Presentation-wise, the game is sort of mixed. Beyond some impressive CG creations in the intro and right before the credits, all of the story is told in the engine, and it often comes off a bit awkwardly. There's lots of little things that are just odd, like when you walk near someone and it triggers a conversation automatically. It will pointlessly cut to a little thing showing you walk up to the character you're talking with, and then cut again to the actual discussion. I don't know, I probably could have assumed he would walk closer before they start talking. My computer's hardware is pretty old at this point, so I could see some weird issues with the way it handles different system specs. Rather than the whole game looking better or worse based on how much your computer can pump out, it's very uneven about what it prioritizes. Most character faces looked great, but random outfits and ground textures will look like they're N64 era. When things look nice they still look nice, although there are way too few faces to cover all the NPCs there are in the game, resulting in a bunch of clones running around all over the place. The music is a very nice orchestral score, and the voice acting is surprisingly decent for something that came from Poland. There are of course a few stinkers, though.

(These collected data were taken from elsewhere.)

(* ===== verification/DeviceBoot.v ===== *)
(** * Every device comes up ready, and stays so

    A device is up when its driver's queue is idle in the state of the
    device ([unit_up]).  Each initialiser brings its own device up and leaves
    those of the others up ([extends]); with [blk_boot_ready] this is what the
    scan of the bus needs. *)

From stdpp Require Import functions.
From S2P Require Import Prelude Layout Ecall Memory Machine Heap HeapTheorems Vring QueueState Blk BlkVring Chain VirtioDriver LegacyBus BringUp BlkBoot Ext2 Ext2File Io IoTheorems Board ChainTheorems.

Section units.
Context {D : Type} `{!Platform D} `{!VirtioBlk D} `{!VirtioChain D} `{!LegacyBus D} `{!Linker} `{!StaleVring}.
Implicit Types s : machine D.

Definition queue_view (c : Z) (j : nat) (d : D) : blk_view :=
  if decide (c = disk_function) then view d else side (host_of c d) (Z.of_nat j) d.

(** Queue [j] of driver [i] is up, on the function at [c]. *)
Record unit_up s (i j : nat) (c : Z) (drv : virtio_driver) (v : vring) : Prop := {
  up_driver : virtio_drivers s !! i = Some drv;
  up_vring : vrings drv !! j = Some v;
  up_init : initialized drv = true;
  up_host : host drv = host_of c (dev s);
  up_bus : c ∈ functions ∧ clear c (dev s);
  up_place : _forever_storage_start <= desc v ∧ queue_end (desc v) (num v) <= forever_storage_frontier s;
  up_queue : queue_idle (queue_view c j (dev s)) (mem s) v;
  up_has : c ≠ disk_function → has_queue (host_of c (dev s)) (Z.of_nat j) (dev s);
}.

(** What an initialiser changes. *)
Record extends (i : nat) (c pci need : Z) s s' : Prop := {
  ext_drivers : ∀ k, k ≠ i → virtio_drivers s' !! k = virtio_drivers s !! k;
  ext_same : sp s' = sp s ∧ the_heap s' = the_heap s ∧ pci_base s' = pci_base s;
  ext_frontier : forever_storage_frontier s <= forever_storage_frontier s' ∧
    forever_storage_frontier s' <= forever_storage_frontier s + need ∧
    forever_storage_frontier s' <= _forever_storage_stop;
  ext_mem : ∃ p, took s (mem s) p ∧ ∀ a, a ≠ p - 1 →
    a < forever_storage_frontier s ∨ forever_storage_frontier s' <= a → mem s' !! a = mem s !! a;
  ext_bus : accesses c pci (dev s) (dev s') ∧ host_of c (dev s') = io_window + pci;
}.

Lemma extends_boot_machine i c pci need s s' :
  boot_machine s → extends i c pci need s s' → boot_machine s'.
Proof.
  intros Hs [_ (Hsp & Hheap & _) Hf (p & Hp & Hmem) _]. destruct (took_apart _ _ _ Hs Hp) as [Hap|Hap];
    destruct Hs as [Hh Hfr Hz Ha Hstk]; (split; rewrite ?Hsp, ?Hheap; try done; [lia|]);
    intros a Hra; rewrite Hmem by lia; apply Hz; lia.
Qed.

(** The bytes of the storage below the frontier stay. *)
Lemma extends_load i c pci need s s' a n :
  boot_machine s → extends i c pci need s s' →
  _forever_storage_start <= a → a + n <= forever_storage_frontier s →
  load (mem s') a n = load (mem s) a n.
Proof.
  intros Hs [_ _ Hf (p & Hp & Hmem) _] Ha Hn. pose proof (boot_frontier _ Hs).
  destruct (took_apart _ _ _ Hs Hp) as [Hap|Hap]; apply load_ext; intros k Hk; apply Hmem; lia.
Qed.

Lemma extends_unit i c pci need s s' i' j c' drv v :
  boot_machine s → bus_ready c pci (dev s) → extends i c pci need s s' → i' ≠ i → c' ≠ c →
  unit_up s i' j c' drv v →
  unit_up s' i' j c' drv v ∧ queue_view c' j (dev s') = queue_view c' j (dev s).
Proof.
  intros Hs Hb Hext Hi Hc [Hdrv Hv Hini Hhost [Hc' Hclear] Hplace Hq Hhas].
  pose proof (ext_bus _ _ _ _ _ _ Hext) as [Hacc _]. pose proof (ext_frontier _ _ _ _ _ _ Hext) as Hf.
  destruct (same_bus_clear c pci c' (dev s) (dev s') Hb (accesses_bus _ _ _ _ Hacc Hb)) as [Hh Hcl]; [done|].
  assert (queue_view c' j (dev s') = queue_view c' j (dev s)) as Hview.
  { unfold queue_view. case_decide as Hd.
    - apply (accesses_view c pci); [done..|]. by rewrite <-Hd.
    - rewrite Hh. by apply (accesses_side c pci c' _ _ _ Hacc Hb); [|apply Hhas]. }
  split; [|done]. split; rewrite ?Hh, ?Hview; try done.
  - rewrite (ext_drivers _ _ _ _ _ _ Hext) by done. done.
  - lia.
  - apply (queue_idle_same _ (mem s)); [done|]. intros a n Ha Hn.
    apply (extends_load i c pci need); [done..|lia|lia].
  - intros Hd. by apply (accesses_side c pci c' _ _ _ Hacc Hb); [|apply Hhas].
Qed.

(** [k] of the largest blocks of the heap are free. *)
Definition free_blocks s (k : nat) : Prop :=
  ∃ l, NoDup l ∧ length l = k ∧
    Forall (λ p, block (the_heap s) p 512 ∧ ¬ in_use (mem s) p) l.

(** In a heap that nobody has used, the elements of the arena of 512 bytes. *)
Lemma fresh_free_blocks s k :
  heap_laid_out (the_heap s) →
  (∀ a, heap_start (the_heap s) <= a < heap_end (the_heap s) → default Byte.x00 (mem s !! a) = Byte.x00) →
  (k <= 10)%nat → free_blocks s k.
Proof.
  intros Hh Hz Hk. set (p (i : nat) := arena_start_512 (the_heap s) + 513 * Z.of_nat i + 1).
  assert (Inj eq eq p) by (intros i j; unfold p; lia).
  exists (p <$> seq 0 k). split; [apply NoDup_fmap_2, NoDup_seq; done|]. split; [by rewrite length_fmap, length_seq|].
  apply Forall_fmap, Forall_forall. intros i [_ Hi]%elem_of_seq.
  assert (block (the_heap s) (p i) 512) as Hb.
  { exists (arena_start_512 (the_heap s)), (Z.of_nat i). split; [|unfold p, arena_element; lia]. unfold arenas. set_solver. }
  split; [done|]. intros Hused. apply Hused, load_zero. intros j Hj. apply Hz.
  pose proof (block_inside _ _ _ Hh Hb). pose proof (laid_end _ Hh). lia.
Qed.

Lemma free_blocks_one s k : free_blocks s (S k) → ∃ p x, 128 < x ∧ block (the_heap s) p x ∧ ¬ in_use (mem s) p.
Proof.
  intros ([|p l] & _ & Hl & Hall); [done|]. apply Forall_cons in Hall as [[Hb Hfree] _]. by exists p, 512.
Qed.

Lemma extends_free_blocks i c pci need s s' k :
  boot_machine s → extends i c pci need s s' → free_blocks s (S k) → free_blocks s' k.
Proof.
  intros Hs [_ (_ & Hheap & _) Hf (p & Hp & Hmem) _] (l & Hnd & Hl & Hall).
  assert (∃ l', NoDup l' ∧ length l' = k ∧ p ∉ l' ∧ ∀ x, x ∈ l' → x ∈ l) as (l' & Hnd' & Hl' & Hp' & Hsub).
  { destruct (decide (p ∈ l)) as [Hin|Hin].
    - destruct (list_elem_of_split _ _ Hin) as (l1 & l2 & ->). exists (l1 ++ l2).
      rewrite length_app in *. cbn in Hl. apply NoDup_app in Hnd as (H1 & H2 & H3). apply NoDup_cons in H3 as [H3 H4].
      split; [|split; [lia|split]].
      + apply NoDup_app. split; [done|]. split; [|done]. intros x Hx ?. apply (H2 x Hx). by right.
      + intros [Hx|Hx]%elem_of_app; [|done]. apply (H2 p Hx). by left.
      + intros x [?|?]%elem_of_app; apply elem_of_app; [by left|by right; right].
    - destruct l as [|x l]; [done|]. exists l. apply NoDup_cons in Hnd as [_ Hnd]. cbn in Hl.
      apply not_elem_of_cons in Hin as [_ Hin]. split_and!; [done|lia|done|]. intros y ?. by right. }
  exists l'. split_and!; [done..|]. apply Forall_forall. intros x Hx.
  rewrite Forall_forall in Hall. destruct (Hall x (Hsub x Hx)) as [Hb Hfree]. rewrite Hheap.
  split; [done|]. unfold in_use, load_le in *. rewrite (load_ext _ (mem s)); [done|].
  intros z Hz. assert (took s (mem s) x) as Htx by (split; [exists 512; split; [lia|done]|done]).
  assert (x ≠ p) by (intros ->; done). pose proof (boot_frontier _ Hs).
  destruct (took_apart _ _ _ Hs Htx); apply Hmem; lia.
Qed.

(** The store to the rings is inside the new queue. *)
Lemma store_in_queue m q n a :
  0 < n <= 2 ^ 15 → 0 <= q → q mod 4096 = 0 → a < q ∨ q + virtq_size n <= a →
  store_le m (queue_avail q n) 2 1 !! a = m !! a.
Proof.
  intros Hn Hq Hmod Ha. pose proof (queue_fits q n Hn ltac:(lia)).
  destruct (queue_places q n) as (Hav & Hus & Hend); [lia|].
  unfold store_le. apply lookup_store_other. rewrite zlen_le_split. lia.
Qed.
Lemma reset_reset_state img data : reset_state (reset_machine 256 8 8 img data).
Proof.
  split; try done.
  - apply reset_boot_machine.
  - apply reset_free_blocks. cbn. lia.
Qed.

(** The disk comes up between the two others. *)
Lemma configure_pci_brings_up_witness :
  ∃ s', configure_pci declared_drivers (reset_machine 256 8 8 (zeros 1024) []) = (Done tt, s') ∧
    image s' = zeros 1024 ∧ ∀ c, c ∈ board_functions → ∃ drv v, unit_up s' (kind c) (used_queue (kind c)) c drv v.
Proof.
  destruct (configure_pci_brings_up (reset_machine 256 8 8 (zeros 1024) [])) as (s' & Hrun & Him & _ & Hup & _);
    [apply reset_reset_state|apply reset_good_board|].
  exists s'. split; [exact Hrun|]. split; [exact Him|exact Hup].
Defined.

(** A receive queue of 8 entries and a transmit queue of 16. *)
Lemma console_boot_unequal_witness :
  ∃ s', init_console_virtio CONSOLE_DRIVER board_console (board_window + 4096) 4096
      (reset_machine 256 8 16 (zeros 1024) []) = (Done true, s') ∧ ¬ side_works 4096 CONSOLE_DRIVER 1 s'.
Proof.
  destruct (console_boot_unequal CONSOLE_DRIVER board_console 4096 (reset_machine 256 8 16 (zeros 1024) []))
    as (s' & Hrun & Hs');
    [apply reset_boot_state; [unfold CONSOLE_DRIVER; lia|unfold board_functions; set_solver|vm_compute; congruence]
    |done|vm_compute; intuition congruence|done|vm_compute; congruence|].
  exists s'. split; [exact Hrun|apply Hs'].
Defined.

(** The machine after the scan. *)
Lemma board_complete : complete_board (D := board).
Proof.
  split; [exists board_console|exists board_entropy]; (split; [|done]);
    change (functions (D := board)) with board_functions; unfold board_functions; set_solver.
Qed.

Lemma reset_stack_ok : stack_ok 4096 _sp.
Proof. vm_compute. intuition congruence. Qed.

Lemma reset_works B img data :
  (∀ b, B b → off_storage b) → B (_sp - 8) → zlen img mod 512 = 0 → zlen img <= 2 ^ 64 →
  ∃ s, configure_pci declared_drivers (reset_machine 256 8 8 img data) = (Done tt, s) ∧
    machine_works B 4096 s ∧ image s = img ∧ transcript CONSOLE_DRIVER 1 s = [] ∧ sp s = _sp.
Proof.
  intros HB Hfirst Hmod Hmax. pose (s0 := reset_machine 256 8 8 img data).
  destruct (configure_pci_up s0) as (s & Hrun & Hs); [apply reset_reset_state|apply reset_good_board|].
  exists s. pose proof (scan_image _ _ _ _ Hs) as Him. destruct (scan_same _ _ _ _ Hs) as [Hsp _].
  destruct (scan_works B s0 4096 s) as [Hw Htr]; [done|by rewrite Hsp|apply reset_good_board|apply board_complete|exact Hs| |by rewrite Him|by rewrite Him|].
  { rewrite Hsp. apply reset_stack_ok. }
  split_and!; done.
Qed.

Anyway, the game was a lot of fun for about 30 hours, although there were a few issues. More glitches than I would have liked, and sometimes it was a bit obscure about what I was supposed to do for a quest. And this is yet another game in the last couple years that I can't say I enjoyed the ending of. To me, the story felt like it was pretty much over after the fifth chapter, and the fact that the next section was called the epilogue suggested as much. But they must have a different idea of what constitutes an epilogue in Poland, because it just kept going for another couple hours, giving you a new final antagonist and making you push through a ton of combat before you can finally finish it. It eventually got fairly ridiculous, and started to seem like the definition of stretching things out. It got to the point where it was pretty much impossible to fail thanks to all of the stuff the game was giving me to keep going, making the game feel like it was more concerned with showing me how great its epic story could be instead of considering whether I was still having fun. By the time it was the end, I was kind of sick of the experience. And that's a shame, because you never want a game you liked to leave a bad taste in your mouth. Still I'm looking forward to the sequel, because I'm curious to see what they could really wring out of the system with over three more years to work out the kinks.